A maior pesquisa sobre hepatites virais já realizada na América Latina revela mudanças no padrão de ocorrência dessas doenças no Brasil. Foi percebido redução das infecções dos tipos A, B e C, entre os anos de 1999 e 2010. Os dados do Inquérito Nacional de Hepatites Virais, elaborado pelo Ministério da Saúde (MS), mostram que, nas capitais brasileiras e no Distrito Federal, o percentual da população que tem ou já teve hepatite (prevalência) foi de 39,5% para o tipo A, de 0,37% para o vírus B e de 1,38% para o tipo C.

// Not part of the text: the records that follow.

(* ===== verification/Store.v ===== *)
(** The local event store ([jalki/src/store.rs]): a ring buffer of recent occurrences per probe, and
    the filtered queries the IPC handlers make of it.

    [Vec::with_capacity] is taken to allocate what it is asked for. The lock is left out: each
    operation holds it throughout. [chrono]'s [now - Duration::seconds(secs)] is a parameter. *)
From Stdlib Require Import Strings.String.
From S2P Require Import Prelude Protocol Evidence Samples.

Record ProbeBuffer := mkProbeBuffer {
  pbf_capacity : Z;
  pbf_events : list Occurrence;
  pbf_head : Z;
  pbf_count : Z
}.

Definition ProbeBuffer_new (capacity : Z) : ProbeBuffer := mkProbeBuffer capacity [] 0 0.

(** [ProbeBuffer::push]; [None] is the panic of an index out of range. *)
Definition buffer_push (occ : Occurrence) (b : ProbeBuffer) : option ProbeBuffer :=
  if zlen (pbf_events b) <? pbf_capacity b then
    Some (mkProbeBuffer (pbf_capacity b) (pbf_events b ++ [occ]) (pbf_head b) (add64 (pbf_count b) 1))
  else
    _ ← pbf_events b !! Z.to_nat (pbf_head b);
    Some (mkProbeBuffer (pbf_capacity b) (<[Z.to_nat (pbf_head b) := occ]> (pbf_events b))
            ((pbf_head b + 1) mod pbf_capacity b) (add64 (pbf_count b) 1)).

(** [ProbeBuffer::iter] *)
Definition buffer_iter (b : ProbeBuffer) : list Occurrence :=
  let cap := zlen (pbf_events b) in
  let start := if cap <=? pbf_count b then pbf_head b else 0 in
  omap (fun i => pbf_events b !! Z.to_nat ((start + Z.of_nat i) mod cap)) (seq 0 (length (pbf_events b))).

Record EventFilter := mkEventFilter {
  ef_last_seconds : option Z;
  ef_src_ip : option string;
  ef_dst_ip : option string;
  ef_src_port : option Z;
  ef_dst_port : option Z;
  ef_pid : option Z;
  ef_command : option string;
  ef_limit : option Z
}.

Definition EventFilter_default : EventFilter := mkEventFilter None None None None None None None None.

Record EventStore := mkEventStore {
  es_capacity : Z;
  es_buffers : gmap string ProbeBuffer
}.

Definition EventStore_new (capacity : Z) : EventStore := mkEventStore capacity ∅.

(** [EventStore::push] *)
Definition store_push (probe_name : string) (occ : Occurrence) (s : EventStore) : option EventStore :=
  let buffer := default (ProbeBuffer_new (es_capacity s)) (es_buffers s !! probe_name) in
  buffer ← buffer_push occ buffer;
  Some (mkEventStore (es_capacity s) (<[probe_name := buffer]> (es_buffers s))).

(** One [if let Some(x) = filter.field { .. }] on a payload that may be missing. *)
Definition field_is {P A} `{EqDecision A} (wanted : option A) (payload : option P) (get : P -> A) : bool :=
  match wanted with
  | None => true
  | Some x => match payload with
              | Some p => bool_decide (get p = x)
              | None => false
              end
  end.

Section queries.
(** [now - chrono::Duration::seconds(secs as i64)] *)
Variable seconds_before : Z -> Z -> Z.

(** The closure of [filter_events]. *)
Definition event_matches (now : Z) (f : EventFilter) (occ : Occurrence) : bool :=
  match ef_last_seconds f with
  | Some secs => negb (occ_timestamp occ <? seconds_before now (wrap_signed 64 secs))
  | None => true
  end
  && field_is (ef_src_ip f) (occ_network_data occ) net_src_ip
  && field_is (ef_dst_ip f) (occ_network_data occ) net_dst_ip
  && field_is (ef_src_port f) (occ_network_data occ) net_src_port
  && field_is (ef_dst_port f) (occ_network_data occ) net_dst_port
  && field_is (ef_pid f) (occ_process_data occ) proc_pid
  && field_is (ef_command f) (occ_process_data occ) proc_command.

Definition filter_limit (f : EventFilter) : Z := default 100 (ef_limit f).

Definition filter_events (now : Z) (f : EventFilter) (events : list Occurrence) : list Occurrence :=
  take (Z.to_nat (filter_limit f)) (List.filter (event_matches now f) events).

(** [EventStore::query] *)
Definition query (now : Z) (probe_name : string) (f : EventFilter) (s : EventStore) : list Occurrence :=
  match es_buffers s !! probe_name with
  | Some b => filter_events now f (buffer_iter b)
  | None => []
  end.

(** [sort_by_key(|occ| Reverse(occ.timestamp))]: stable, most recent first. *)
Fixpoint insert_recent (occ : Occurrence) (l : list Occurrence) : list Occurrence :=
  match l with
  | [] => [occ]
  | o :: rest => if occ_timestamp o <? occ_timestamp occ then occ :: l else o :: insert_recent occ rest
  end.
Definition sort_recent (l : list Occurrence) : list Occurrence := foldl (fun acc o => insert_recent o acc) [] l.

De acordo com critérios da Organização Mundial da Saúde (OMS), a frequência de casos encontrados das hepatites B e C é considerada baixa no Brasil. No caso da hepatite A, varia entre intermediária e baixa. Para o ministro da Saúde, Alexandre Padilha, os números encontrados no novo estudo são reflexos claros da melhoria das condições sanitárias, no caso da hepatite A, e do impacto da vacinação contra hepatite B.
A pesquisa
Mais de 26 mil pessoas participaram da pesquisa sendo que 6.468 fizeram teste para hepatite A e 19.634 realizaram exames para detectar os vírus B e C. A população habitante no conjunto das capitais representa 23,8% da população total do país, ou seja, mais de 45 milhões de habitantes. O estudo é um retrato por aproximação dos números de casos das hepatites virais no Brasil.

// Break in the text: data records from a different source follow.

Lemma drain_item_effect cap ps n r item :
  (0 < cap)%nat -> 0 <= n -> reader_ok cap ps (n + 1) r ->
  exists r',
    drain_item probe_name evidence_of patterns sample_rate item r = Some r' /\
    rd_counter r' = next_counter (rd_counter r) /\
    effect cap ps n (if skips (rd_counter r) then [] else option_list (verdict item))
      (r <| rd_counter := next_counter (rd_counter r) |>) r'.
Proof.
  intros Hc Hn Hok. set (r1 := r <| rd_counter := next_counter (rd_counter r) |>).
  assert (reader_ok cap ps (n + 1) r1) as Hok1 by (destruct Hok; by split).
  assert (drain_item probe_name evidence_of patterns sample_rate item r =
    if skips (rd_counter r) then Some (count_sampled_out r1)
    else match evidence_of (it_id item) (it_now item) (it_raw item) with
         | Ok evidence => intake_admit probe_name (it_resolve item) patterns evidence r1
         | Err _ => Some (count_parse_error r1)
         end) as ->.
  { unfold drain_item, skips, r1, next_counter. destruct (sampling sample_rate) as [[] every]; [done|].
    cbn. by destruct r. }
  destruct (skips (rd_counter r)).
  { eexists. split; [done|]. split; [done|]. by apply sampled_out_effect. }
  unfold verdict. destruct (evidence_of _ _ _) as [evidence|e] eqn:Ee.
  - destruct (evidence_single _ _ _ _ Ee) as [record ->].
    destruct (admit_effect cap ps n r1 (it_resolve item) record Hc Hn Hok1) as (r' & -> & Heff). exists r'. split; [done|].
    split; [by rewrite (ef_counter _ _ _ _ _ _ Heff)|]. by destruct (record_matches_sensitive_paths patterns record).
  - eexists. split; [done|]. split; [done|]. by apply parse_error_effect.
Qed.

Lemma kept_cons c item rest :
  kept c (item :: rest) = (if skips c then [] else [item]) ++ kept (next_counter c) rest.
Proof.
  cbn [kept]. unfold skips, next_counter. destruct (sampling sample_rate) as [[] every]; cbn; [|done].
  by destruct (negb (is_multiple_of (wrap 64 (c + 1)) every)).
Qed.

(** The sampling counter after some items. *)
Definition counter_after (c : Z) (items : list Item) : Z := foldl (fun c _ => next_counter c) c items.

Se o padrão observado nas capitais e no DF for considerado para todo o Brasil, a estimativa de prevalência para a população geral é de 20,5 milhões de pessoas que já tiveram, em algum momento de sua vida, infecção pelo vírus da hepatite A, 800 mil pelo tipo B e 1,5 milhão pelo vírus da hepatite C. Para o vírus tipo A, participaram do inquérito pessoas de 5 a 19 anos, faixa etária em que a prevalência permite realizar inferências sobre o padrão de ocorrência da doença. No caso dos vírus B e C, participaram indivíduos de 10 a 69 anos.
Serviço eletrônico avisa aos jovens quando devem se vacinar
Desde o início do mês, está disponível um serviço eletrônico que avisa os jovens de todo o país sobre o momento correto para se vacinarem contra a hepatite B. De acordo com o Ministério da Saúde, basta os interessados se cadastrarem no endereço eletrônico www.hepatitesvirais.com.br para receber e-mails informando as datas de cada dose. Os testes para a detecção da doença estão disponíveis no Sistema Único de Saúde (SUS), e podem prevenir complicações como cirrose ou câncer de fígado.

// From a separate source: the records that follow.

(* ------------------------------------------------------------------ *)
(** ** Concrete instances *)

(** A receiver that stores what it does not have yet, and whose first answer is lost. *)
Definition store_item (m : gmap string (list byte)) (item : ProviderEvidenceItem) : gmap string (list byte) :=
  match m !! pi_idempotency_key item with Some _ => m | None => <[pi_idempotency_key item := pi_payload item]> m end.
Definition w_receive (wb : ProviderEvidenceBatch) (token : option string) (n : nat * gmap string (list byte))
  : result Status ReceiveBatchResponse * (nat * gmap string (list byte)) :=
  let n' := (S n.1, foldl store_item n.2 (wb_items wb)) in
  match n.1 with
  | O => (Err (mkStatus DeadlineExceeded "timed out"), n')
  | S _ => (Ok (mkReceiveBatchResponse (wb_batch_id wb) 0 (zlen (wb_items wb)) 0 [] false), n')
  end.

Lemma store_items_spec items m :
  m ⊆ foldl store_item m items /\
  (forall k v, foldl store_item m items !! k = Some v ->
     m !! k = Some v \/ exists item, item ∈ items /\ pi_idempotency_key item = k /\ pi_payload item = v) /\
  (forall item, item ∈ items -> is_Some (foldl store_item m items !! pi_idempotency_key item)).
Proof.
  revert m. induction items as [|item items IH]; intros m; cbn [foldl].
  { split_and!; [done|by left|]. by intros item Hin%elem_of_nil. }
  destruct (IH (store_item m item)) as (Hk & Ho & Hs).
  assert (m ⊆ store_item m item) as Hm.
  { unfold store_item. destruct (m !! _) eqn:E; [done|]. by apply insert_subseteq. }
  assert (is_Some (store_item m item !! pi_idempotency_key item)) as Hi.
  { unfold store_item. destruct (m !! _) eqn:E; [by rewrite E|]. by rewrite lookup_insert_eq. }
  split_and!; [by etrans|..].
  - intros k v [H|(i & Hin & Hik & Hiv)]%Ho; [|right; exists i; split; [by right|done]].
    unfold store_item in H. destruct (m !! pi_idempotency_key item) eqn:E; [by left|].
    apply lookup_insert_Some in H as [[<- <-]|[_ H]]; [|by left]. right. exists item. split; [by left|done].
  - intros i [->|Hin]%elem_of_cons; [|by apply Hs]. destruct Hi as [v Hv]. exists v. by eapply lookup_weaken.
Qed.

A quem se destina a vacina?
O SUS disponibiliza gratuitamente vacina contra a hepatite B em qualquer posto de saúde para quem tiver até 24 anos, 11 meses e 29 dias. Há previsão dessa faixa será ampliada para até 29 anos em 2012. E, ainda, para quem pertencer ao grupo de maior vulnerabilidade como gestantes, trabalhadores da saúde, bombeiros, policiais, manicures, populações indígenas, doadores de sangue, gays, lésbicas, travestis e transexuais, profissionais do sexo, usuários de drogas e portadores de DST.
A imunização é realizada em três doses, com intervalo de um mês entre a primeira e a segunda dose e de seis meses entre a primeira e a terceira dose.